## Work instructions
With the line containing "destruct Hit. by" as the starting point, output every line of the data below through its final line, character for character.

## Record extracts
· · ·

(** X8.  For a well-formed response object, whatever the icon and forecast
    requests bring: the handler completes without a dialog; the city label
    is [name, country], the condition label the title-cased description,
    the temperature label the temperature with "°C" under metric and "°F"
    otherwise, the detail label the feels-like temperature with the same
    suffix, the humidity and the wind speed; each missing field shows its
    default; the forecast region ends read-only. *)
Theorem current_conditions_rendered (q lat lon : pyval) (m : gmap string pyval)
    (w w1 : world) :
  fetch_weather API_KEY net q lat lon (unit_var (gui w)) w = (Ok (VDict m), w1) →
  well_formed_current m →
  let suffix := if String.eqb (unit_var (gui w)) "metric" then "°C" else "°F" in
  ∃ w', fetch_and_display API_KEY net q lat lon w = (Ok (), w')
        ∧ city_label (gui w') =
            fmt (default (VStr "") (m !! "name")) +:+ ", "
            +:+ fmt (field_in m "sys" "country" (VStr ""))
        ∧ cond_label (gui w') = title (entry_description (VDict m))
        ∧ temp_label (gui w') =
            fmt (field_in m "main" "temp" VNone) +:+ " " +:+ suffix
        ∧ detail_label (gui w') =
            "Feels like: " +:+ fmt (field_in m "main" "feels_like" VNone)
            +:+ " " +:+ suffix
            +:+ " | Humidity: " +:+ fmt (field_in m "main" "humidity" VNone)
            +:+ "% | Wind: " +:+ fmt (field_in m "wind" "speed" VNone) +:+ " m/s"
        ∧ modals w' = modals w
        ∧ tw_normal (forecast_text (gui w')) = false.
Proof.
  intros Hweather Hwf suffix.
  destruct (fetch_and_display_shown _ _ _ _ _ _ Hweather Hwf)
    as (a & rqs & text & Hio & ->).
  destruct (icon_outcome_labels _ _ _ Hio) as (Hcity & Hcond & Htemp & Hdetail).
  eexists. split; [done|]. simpl.
  by rewrite Hcity, Hcond, Htemp, Hdetail.
Qed.

(** X9.  For a response object without [name], [sys], [main], [wind] and
    [weather], the handler completes and the labels read ", ", "",
    "None" with the unit suffix, and "Feels like: None ... | Humidity:
    None% | Wind: None m/s": the missing numbers show as Python's None. *)
Theorem missing_fields_show_none (q lat lon : pyval) (m : gmap string pyval)
    (w w1 : world) :
  fetch_weather API_KEY net q lat lon (unit_var (gui w)) w = (Ok (VDict m), w1) →
  m !! "name" = None → m !! "sys" = None → m !! "main" = None →
  m !! "wind" = None → m !! "weather" = None →
  let suffix := if String.eqb (unit_var (gui w)) "metric" then "°C" else "°F" in
  ∃ w', fetch_and_display API_KEY net q lat lon w = (Ok (), w')
        ∧ city_label (gui w') = ", "
        ∧ cond_label (gui w') = ""
        ∧ temp_label (gui w') = "None " +:+ suffix
        ∧ detail_label (gui w') =
            "Feels like: None " +:+ suffix
            +:+ " | Humidity: None% | Wind: None m/s"
        ∧ icon_label (gui w') = icon_label (gui w).
Proof.
  intros Hweather Hname Hsys Hmain Hwind Hw suffix.
  assert (Hwf : well_formed_current m).
  { unfold well_formed_current, absent_or_dict, weather_ok.
    by rewrite Hsys, Hmain, Hwind, Hw. }
  rewrite (fetch_and_display_ok_run _ _ _ _ _ _ _ _ Hweather).
  rewrite fetch_weather_run in Hweather. injection Hweather as _ <-.
  unfold display, mbind at 1, M_bind at 1.
  rewrite display_current_run, read_current_wf by done. cbv zeta.
  rewrite (read_icon_code_absent _ Hw), show_icon_skip by done.
  rewrite show_forecast_run. eexists. split; [done|]. simpl.
  unfold field_in, entry_description. rewrite Hname, Hsys, Hmain, Hwind, Hw.
  simpl. by rewrite title_empty.
Qed.

(** X10.  For a well-formed response whose icon identifier is truthy, the
    handler completes and has requested the icon at the URL made from the
    identifier with a timeout of 8 seconds; the icon label shows the
    downloaded image resized to 100x100, which [icon_img] references, or
    nothing when the request, its status or the decoding fails.  The
    condition label is written either way. *)
Theorem icon_shown_or_blank (q lat lon icon_code : pyval) (m : gmap string pyval)
    (w w1 : world) :
  fetch_weather API_KEY net q lat lon (unit_var (gui w)) w = (Ok (VDict m), w1) →
  well_formed_current m →
  read_icon_code (VDict m) = Ok icon_code →
  truthy icon_code = true →
  let rq := {| req_url := "http://openweathermap.org/img/wn/" +:+ fmt icon_code
                          +:+ "@2x.png";
               req_params := ∅; req_timeout := 8 |} in
  ∃ w', fetch_and_display API_KEY net q lat lon w = (Ok (), w')
        ∧ rq ∈ sent w'
        ∧ icon_label (gui w') =
            match net rq with
            | Reply r =>
                if decide (400 ≤ status_code r < 600) then None
                else match picture r with
                     | Some (Image src _ _) => Some (Image src 100 100)
                     | None => None
                     end
            | NoReply _ => None
            end
        ∧ (∀ photo, icon_label (gui w') = Some photo →
                    icon_img (gui w') = Some photo)
        ∧ cond_label (gui w') = title (entry_description (VDict m)).
Proof.
  intros Hweather Hwf Hic Htruthy rq.
  rewrite (fetch_and_display_ok_run _ _ _ _ _ _ _ _ Hweather).
  rewrite fetch_weather_run in Hweather. injection Hweather as _ <-.
  unfold display, mbind at 1, M_bind at 1.
  rewrite display_current_run, read_current_wf by done. cbv zeta.
  rewrite Hic, show_icon_fetch by done.
  rewrite show_forecast_run. eexists. split; [done|].
  change (icon_request icon_code) with rq. simpl.
  split; [set_solver|].
  destruct (net rq) as [msg|r]; simpl; [done|].
  destruct (decide (400 ≤ status_code r < 600)) as [Hs|Hs].
  - by rewrite (raise_for_status_error r Hs).
  - rewrite (raise_for_status_ok r Hs). simpl. unfold image_open.
    destruct (picture r) as [[src wd ht]|]; simpl; split_and!; try done;
      by intros photo [= <-].
Qed.
(** *** Forecast bodies of other shapes *)

Lemma fetch_and_display_forecast (q lat lon data fc : pyval) (w w1 w2 w3 : world) :
  fetch_weather API_KEY net q lat lon (unit_var (gui w)) w = (Ok data, w1) →
  display_current net (unit_var (gui w)) data w1 = (Ok (), w2) →
  fetch_forecast API_KEY net q lat lon (unit_var (gui w)) w2 = (Ok fc, w3) →
  fetch_and_display API_KEY net q lat lon w =
    (Ok (),
     {| gui := with_forecast
                 match (items ← (l ← py_get fc "list" (VList []); py_slice_to 5 l);
                        forecast_loop items (units_label_of (unit_var (gui w))) "")
                 with
                 | Ok text => text
                 | Raise _ => NO_FORECAST
                 end (gui w2);
        modals := modals w2; sent := sent w3 |}).
Proof.
  intros Hweather Hcurrent Hforecast.
  rewrite (fetch_and_display_ok_run _ _ _ _ _ _ _ _ Hweather).
  unfold display, mbind at 1, M_bind at 1. rewrite Hcurrent.
  rewrite fetch_forecast_run in Hforecast. injection Hforecast as Hres <-.
  rewrite show_forecast_run. unfold forecast_text_result. by rewrite Hres.
Qed.

Lemma forecast_loop_raises (items : list pyval) (units_label text : string) :
  Exists (λ it, ¬ well_formed_entry it) items →
  ∃ e, forecast_loop items units_label text = Raise e.
Proof.
  intros Hbad. revert text.
  induction Hbad as [it items Hit|it items _ IH]; intros text; simpl.
  - destruct (forecast_line it units_label) as [line|e] eqn:Hline; simpl; [|eauto].
    destruct Hit. by eapply forecast_line_inv.
  - destruct (forecast_line it units_label) as [line|e]; simpl; eauto.
Qed.

(** X11.  When the forecast body is an object without a [list] key, the
    forecast region is emptied and left read-only: no line, no
    placeholder, no dialog, and the rest of the display stays as the
    current-conditions step left it. *)
Theorem forecast_without_list_is_empty (q lat lon data : pyval)
    (fm : gmap string pyval) (w w1 w2 w3 : world) :
  fetch_weather API_KEY net q lat lon (unit_var (gui w)) w = (Ok data, w1) →
  display_current net (unit_var (gui w)) data w1 = (Ok (), w2) →
  fetch_forecast API_KEY net q lat lon (unit_var (gui w)) w2 = (Ok (VDict fm), w3) →
  fm !! "list" = None →
  fetch_and_display API_KEY net q lat lon w =
    (Ok (), {| gui := with_forecast "" (gui w2); modals := modals w2;
               sent := sent w3 |}).
Proof.
  intros Hweather Hcurrent Hforecast Hlist.
  rewrite (fetch_and_display_forecast _ _ _ _ _ _ _ _ _ Hweather Hcurrent Hforecast).
  simpl. by rewrite Hlist.
Qed.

· · ·

## Exercise result
    destruct Hit. by eapply forecast_line_inv.
  - destruct (forecast_line it units_label) as [line|e]; simpl; eauto.
Qed.

(** X11.  When the forecast body is an object without a [list] key, the
    forecast region is emptied and left read-only: no line, no
    placeholder, no dialog, and the rest of the display stays as the
    current-conditions step left it. *)
Theorem forecast_without_list_is_empty (q lat lon data : pyval)
    (fm : gmap string pyval) (w w1 w2 w3 : world) :
  fetch_weather API_KEY net q lat lon (unit_var (gui w)) w = (Ok data, w1) →
  display_current net (unit_var (gui w)) data w1 = (Ok (), w2) →
  fetch_forecast API_KEY net q lat lon (unit_var (gui w)) w2 = (Ok (VDict fm), w3) →
  fm !! "list" = None →
  fetch_and_display API_KEY net q lat lon w =
    (Ok (), {| gui := with_forecast "" (gui w2); modals := modals w2;
               sent := sent w3 |}).
Proof.
  intros Hweather Hcurrent Hforecast Hlist.
  rewrite (fetch_and_display_forecast _ _ _ _ _ _ _ _ _ Hweather Hcurrent Hforecast).
  simpl. by rewrite Hlist.
Qed.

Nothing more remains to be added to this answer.